■ **INFORMATION PROVIDED**:
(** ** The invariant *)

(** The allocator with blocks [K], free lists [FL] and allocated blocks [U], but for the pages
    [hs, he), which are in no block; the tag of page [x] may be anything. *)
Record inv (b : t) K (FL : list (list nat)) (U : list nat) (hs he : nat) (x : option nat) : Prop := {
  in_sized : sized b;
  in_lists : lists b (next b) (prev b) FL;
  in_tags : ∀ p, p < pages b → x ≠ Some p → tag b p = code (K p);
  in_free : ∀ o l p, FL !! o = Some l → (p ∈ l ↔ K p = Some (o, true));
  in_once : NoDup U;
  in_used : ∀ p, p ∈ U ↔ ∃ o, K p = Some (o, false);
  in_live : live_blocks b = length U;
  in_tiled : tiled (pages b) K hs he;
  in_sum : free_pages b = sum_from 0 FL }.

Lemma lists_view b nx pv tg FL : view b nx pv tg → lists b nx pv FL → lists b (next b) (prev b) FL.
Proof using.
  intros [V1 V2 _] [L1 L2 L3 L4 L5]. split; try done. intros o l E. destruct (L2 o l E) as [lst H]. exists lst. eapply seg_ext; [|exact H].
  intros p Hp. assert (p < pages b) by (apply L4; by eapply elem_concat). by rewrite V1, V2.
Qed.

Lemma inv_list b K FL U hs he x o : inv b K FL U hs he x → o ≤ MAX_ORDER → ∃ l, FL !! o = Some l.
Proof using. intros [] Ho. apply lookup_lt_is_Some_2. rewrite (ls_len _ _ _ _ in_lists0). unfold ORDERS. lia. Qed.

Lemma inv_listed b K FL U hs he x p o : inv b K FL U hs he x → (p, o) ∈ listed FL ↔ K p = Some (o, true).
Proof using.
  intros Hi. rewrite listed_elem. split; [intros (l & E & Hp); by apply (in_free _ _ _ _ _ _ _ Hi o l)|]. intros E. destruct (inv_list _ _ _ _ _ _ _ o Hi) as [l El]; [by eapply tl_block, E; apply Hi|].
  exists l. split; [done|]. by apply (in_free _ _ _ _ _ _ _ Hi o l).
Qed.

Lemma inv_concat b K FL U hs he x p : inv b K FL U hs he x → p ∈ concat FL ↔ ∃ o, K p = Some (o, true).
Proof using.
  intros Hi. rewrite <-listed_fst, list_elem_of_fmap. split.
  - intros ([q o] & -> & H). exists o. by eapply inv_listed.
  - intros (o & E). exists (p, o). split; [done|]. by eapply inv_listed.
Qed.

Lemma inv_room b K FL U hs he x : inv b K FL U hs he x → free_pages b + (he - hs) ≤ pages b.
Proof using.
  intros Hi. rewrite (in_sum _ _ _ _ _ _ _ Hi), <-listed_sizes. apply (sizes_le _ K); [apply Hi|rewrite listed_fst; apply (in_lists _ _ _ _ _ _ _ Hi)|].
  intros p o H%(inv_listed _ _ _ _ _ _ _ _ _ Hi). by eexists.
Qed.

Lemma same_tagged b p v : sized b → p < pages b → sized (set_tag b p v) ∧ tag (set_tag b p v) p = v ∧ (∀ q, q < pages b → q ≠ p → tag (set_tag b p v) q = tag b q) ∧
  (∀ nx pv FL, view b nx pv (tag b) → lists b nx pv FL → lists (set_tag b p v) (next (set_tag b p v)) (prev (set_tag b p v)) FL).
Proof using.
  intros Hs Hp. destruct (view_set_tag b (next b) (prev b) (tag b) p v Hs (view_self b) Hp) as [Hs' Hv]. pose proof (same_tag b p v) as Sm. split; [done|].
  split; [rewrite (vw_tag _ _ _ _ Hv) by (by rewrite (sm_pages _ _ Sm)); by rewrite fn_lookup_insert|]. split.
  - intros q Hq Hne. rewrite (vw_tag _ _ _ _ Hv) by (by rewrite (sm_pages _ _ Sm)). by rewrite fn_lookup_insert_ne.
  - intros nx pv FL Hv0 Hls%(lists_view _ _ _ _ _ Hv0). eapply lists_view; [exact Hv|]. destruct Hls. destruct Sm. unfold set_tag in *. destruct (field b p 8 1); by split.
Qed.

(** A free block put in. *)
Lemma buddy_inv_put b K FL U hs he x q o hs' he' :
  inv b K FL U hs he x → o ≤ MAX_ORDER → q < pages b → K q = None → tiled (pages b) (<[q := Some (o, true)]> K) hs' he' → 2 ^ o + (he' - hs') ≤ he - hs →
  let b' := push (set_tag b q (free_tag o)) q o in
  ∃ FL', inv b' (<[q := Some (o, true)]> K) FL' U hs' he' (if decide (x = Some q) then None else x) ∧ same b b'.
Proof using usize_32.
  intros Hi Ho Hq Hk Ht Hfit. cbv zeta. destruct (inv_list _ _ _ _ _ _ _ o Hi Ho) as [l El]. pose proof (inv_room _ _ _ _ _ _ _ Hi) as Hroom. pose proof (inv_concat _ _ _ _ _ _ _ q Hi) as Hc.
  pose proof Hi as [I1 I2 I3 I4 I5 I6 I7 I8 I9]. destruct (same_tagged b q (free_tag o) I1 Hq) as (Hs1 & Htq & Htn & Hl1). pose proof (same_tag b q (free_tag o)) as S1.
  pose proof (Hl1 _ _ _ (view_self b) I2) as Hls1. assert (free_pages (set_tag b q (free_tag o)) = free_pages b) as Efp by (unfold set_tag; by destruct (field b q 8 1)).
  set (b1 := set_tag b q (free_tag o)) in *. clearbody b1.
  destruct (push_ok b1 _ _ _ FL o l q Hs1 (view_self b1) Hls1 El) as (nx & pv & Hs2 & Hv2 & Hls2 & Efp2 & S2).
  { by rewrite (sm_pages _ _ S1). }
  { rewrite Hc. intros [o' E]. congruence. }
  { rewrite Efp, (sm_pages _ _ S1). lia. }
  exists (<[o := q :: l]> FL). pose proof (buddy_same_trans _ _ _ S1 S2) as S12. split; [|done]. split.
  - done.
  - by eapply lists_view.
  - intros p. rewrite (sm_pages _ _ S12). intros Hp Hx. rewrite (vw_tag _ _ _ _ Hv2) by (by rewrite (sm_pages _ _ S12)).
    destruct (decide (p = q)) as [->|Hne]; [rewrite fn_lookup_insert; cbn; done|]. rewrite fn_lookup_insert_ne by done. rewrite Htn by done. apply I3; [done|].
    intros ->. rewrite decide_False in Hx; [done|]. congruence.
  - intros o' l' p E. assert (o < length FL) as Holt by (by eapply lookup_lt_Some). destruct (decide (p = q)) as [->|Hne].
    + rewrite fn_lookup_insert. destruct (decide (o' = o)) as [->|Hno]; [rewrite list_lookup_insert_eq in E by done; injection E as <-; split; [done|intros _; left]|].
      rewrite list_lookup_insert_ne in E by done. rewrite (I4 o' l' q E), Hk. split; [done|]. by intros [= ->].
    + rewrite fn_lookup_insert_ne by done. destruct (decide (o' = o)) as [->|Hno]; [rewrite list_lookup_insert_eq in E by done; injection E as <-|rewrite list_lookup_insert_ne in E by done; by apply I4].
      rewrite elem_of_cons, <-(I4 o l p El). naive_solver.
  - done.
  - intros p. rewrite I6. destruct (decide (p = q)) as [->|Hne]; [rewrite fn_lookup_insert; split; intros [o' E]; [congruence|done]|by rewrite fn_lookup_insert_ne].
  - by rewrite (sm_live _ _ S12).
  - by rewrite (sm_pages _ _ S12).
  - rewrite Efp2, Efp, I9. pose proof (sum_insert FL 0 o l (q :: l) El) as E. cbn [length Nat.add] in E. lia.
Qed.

■ **WORK TO COMPLETE**:
Starting at the top of the listing above, write out every line exactly as it appears.

■ **EXERCISE RESULT**:
(** ** The invariant *)

(** The allocator with blocks [K], free lists [FL] and allocated blocks [U], but for the pages
    [hs, he), which are in no block; the tag of page [x] may be anything. *)
Record inv (b : t) K (FL : list (list nat)) (U : list nat) (hs he : nat) (x : option nat) : Prop := {
  in_sized : sized b;
  in_lists : lists b (next b) (prev b) FL;
  in_tags : ∀ p, p < pages b → x ≠ Some p → tag b p = code (K p);
  in_free : ∀ o l p, FL !! o = Some l → (p ∈ l ↔ K p = Some (o, true));
  in_once : NoDup U;
  in_used : ∀ p, p ∈ U ↔ ∃ o, K p = Some (o, false);
  in_live : live_blocks b = length U;
  in_tiled : tiled (pages b) K hs he;
  in_sum : free_pages b = sum_from 0 FL }.

Lemma lists_view b nx pv tg FL : view b nx pv tg → lists b nx pv FL → lists b (next b) (prev b) FL.
Proof using.
  intros [V1 V2 _] [L1 L2 L3 L4 L5]. split; try done. intros o l E. destruct (L2 o l E) as [lst H]. exists lst. eapply seg_ext; [|exact H].
  intros p Hp. assert (p < pages b) by (apply L4; by eapply elem_concat). by rewrite V1, V2.
Qed.

Lemma inv_list b K FL U hs he x o : inv b K FL U hs he x → o ≤ MAX_ORDER → ∃ l, FL !! o = Some l.
Proof using. intros [] Ho. apply lookup_lt_is_Some_2. rewrite (ls_len _ _ _ _ in_lists0). unfold ORDERS. lia. Qed.

Lemma inv_listed b K FL U hs he x p o : inv b K FL U hs he x → (p, o) ∈ listed FL ↔ K p = Some (o, true).
Proof using.
  intros Hi. rewrite listed_elem. split; [intros (l & E & Hp); by apply (in_free _ _ _ _ _ _ _ Hi o l)|]. intros E. destruct (inv_list _ _ _ _ _ _ _ o Hi) as [l El]; [by eapply tl_block, E; apply Hi|].
  exists l. split; [done|]. by apply (in_free _ _ _ _ _ _ _ Hi o l).
Qed.

Lemma inv_concat b K FL U hs he x p : inv b K FL U hs he x → p ∈ concat FL ↔ ∃ o, K p = Some (o, true).
Proof using.
  intros Hi. rewrite <-listed_fst, list_elem_of_fmap. split.
  - intros ([q o] & -> & H). exists o. by eapply inv_listed.
  - intros (o & E). exists (p, o). split; [done|]. by eapply inv_listed.
Qed.

Lemma inv_room b K FL U hs he x : inv b K FL U hs he x → free_pages b + (he - hs) ≤ pages b.
Proof using.
  intros Hi. rewrite (in_sum _ _ _ _ _ _ _ Hi), <-listed_sizes. apply (sizes_le _ K); [apply Hi|rewrite listed_fst; apply (in_lists _ _ _ _ _ _ _ Hi)|].
  intros p o H%(inv_listed _ _ _ _ _ _ _ _ _ Hi). by eexists.
Qed.

Lemma same_tagged b p v : sized b → p < pages b → sized (set_tag b p v) ∧ tag (set_tag b p v) p = v ∧ (∀ q, q < pages b → q ≠ p → tag (set_tag b p v) q = tag b q) ∧
  (∀ nx pv FL, view b nx pv (tag b) → lists b nx pv FL → lists (set_tag b p v) (next (set_tag b p v)) (prev (set_tag b p v)) FL).
Proof using.
  intros Hs Hp. destruct (view_set_tag b (next b) (prev b) (tag b) p v Hs (view_self b) Hp) as [Hs' Hv]. pose proof (same_tag b p v) as Sm. split; [done|].
  split; [rewrite (vw_tag _ _ _ _ Hv) by (by rewrite (sm_pages _ _ Sm)); by rewrite fn_lookup_insert|]. split.
  - intros q Hq Hne. rewrite (vw_tag _ _ _ _ Hv) by (by rewrite (sm_pages _ _ Sm)). by rewrite fn_lookup_insert_ne.
  - intros nx pv FL Hv0 Hls%(lists_view _ _ _ _ _ Hv0). eapply lists_view; [exact Hv|]. destruct Hls. destruct Sm. unfold set_tag in *. destruct (field b p 8 1); by split.
Qed.

(** A free block put in. *)
Lemma buddy_inv_put b K FL U hs he x q o hs' he' :
  inv b K FL U hs he x → o ≤ MAX_ORDER → q < pages b → K q = None → tiled (pages b) (<[q := Some (o, true)]> K) hs' he' → 2 ^ o + (he' - hs') ≤ he - hs →
  let b' := push (set_tag b q (free_tag o)) q o in
  ∃ FL', inv b' (<[q := Some (o, true)]> K) FL' U hs' he' (if decide (x = Some q) then None else x) ∧ same b b'.
Proof using usize_32.
  intros Hi Ho Hq Hk Ht Hfit. cbv zeta. destruct (inv_list _ _ _ _ _ _ _ o Hi Ho) as [l El]. pose proof (inv_room _ _ _ _ _ _ _ Hi) as Hroom. pose proof (inv_concat _ _ _ _ _ _ _ q Hi) as Hc.
  pose proof Hi as [I1 I2 I3 I4 I5 I6 I7 I8 I9]. destruct (same_tagged b q (free_tag o) I1 Hq) as (Hs1 & Htq & Htn & Hl1). pose proof (same_tag b q (free_tag o)) as S1.
  pose proof (Hl1 _ _ _ (view_self b) I2) as Hls1. assert (free_pages (set_tag b q (free_tag o)) = free_pages b) as Efp by (unfold set_tag; by destruct (field b q 8 1)).
  set (b1 := set_tag b q (free_tag o)) in *. clearbody b1.
  destruct (push_ok b1 _ _ _ FL o l q Hs1 (view_self b1) Hls1 El) as (nx & pv & Hs2 & Hv2 & Hls2 & Efp2 & S2).
  { by rewrite (sm_pages _ _ S1). }
  { rewrite Hc. intros [o' E]. congruence. }
  { rewrite Efp, (sm_pages _ _ S1). lia. }
  exists (<[o := q :: l]> FL). pose proof (buddy_same_trans _ _ _ S1 S2) as S12. split; [|done]. split.
  - done.
  - by eapply lists_view.
  - intros p. rewrite (sm_pages _ _ S12). intros Hp Hx. rewrite (vw_tag _ _ _ _ Hv2) by (by rewrite (sm_pages _ _ S12)).
    destruct (decide (p = q)) as [->|Hne]; [rewrite fn_lookup_insert; cbn; done|]. rewrite fn_lookup_insert_ne by done. rewrite Htn by done. apply I3; [done|].
    intros ->. rewrite decide_False in Hx; [done|]. congruence.
  - intros o' l' p E. assert (o < length FL) as Holt by (by eapply lookup_lt_Some). destruct (decide (p = q)) as [->|Hne].
    + rewrite fn_lookup_insert. destruct (decide (o' = o)) as [->|Hno]; [rewrite list_lookup_insert_eq in E by done; injection E as <-; split; [done|intros _; left]|].
      rewrite list_lookup_insert_ne in E by done. rewrite (I4 o' l' q E), Hk. split; [done|]. by intros [= ->].
    + rewrite fn_lookup_insert_ne by done. destruct (decide (o' = o)) as [->|Hno]; [rewrite list_lookup_insert_eq in E by done; injection E as <-|rewrite list_lookup_insert_ne in E by done; by apply I4].
      rewrite elem_of_cons, <-(I4 o l p El). naive_solver.
  - done.
  - intros p. rewrite I6. destruct (decide (p = q)) as [->|Hne]; [rewrite fn_lookup_insert; split; intros [o' E]; [congruence|done]|by rewrite fn_lookup_insert_ne].
  - by rewrite (sm_live _ _ S12).
  - by rewrite (sm_pages _ _ S12).
  - rewrite Efp2, Efp, I9. pose proof (sum_insert FL 0 o l (q :: l) El) as E. cbn [length Nat.add] in E. lia.
Qed.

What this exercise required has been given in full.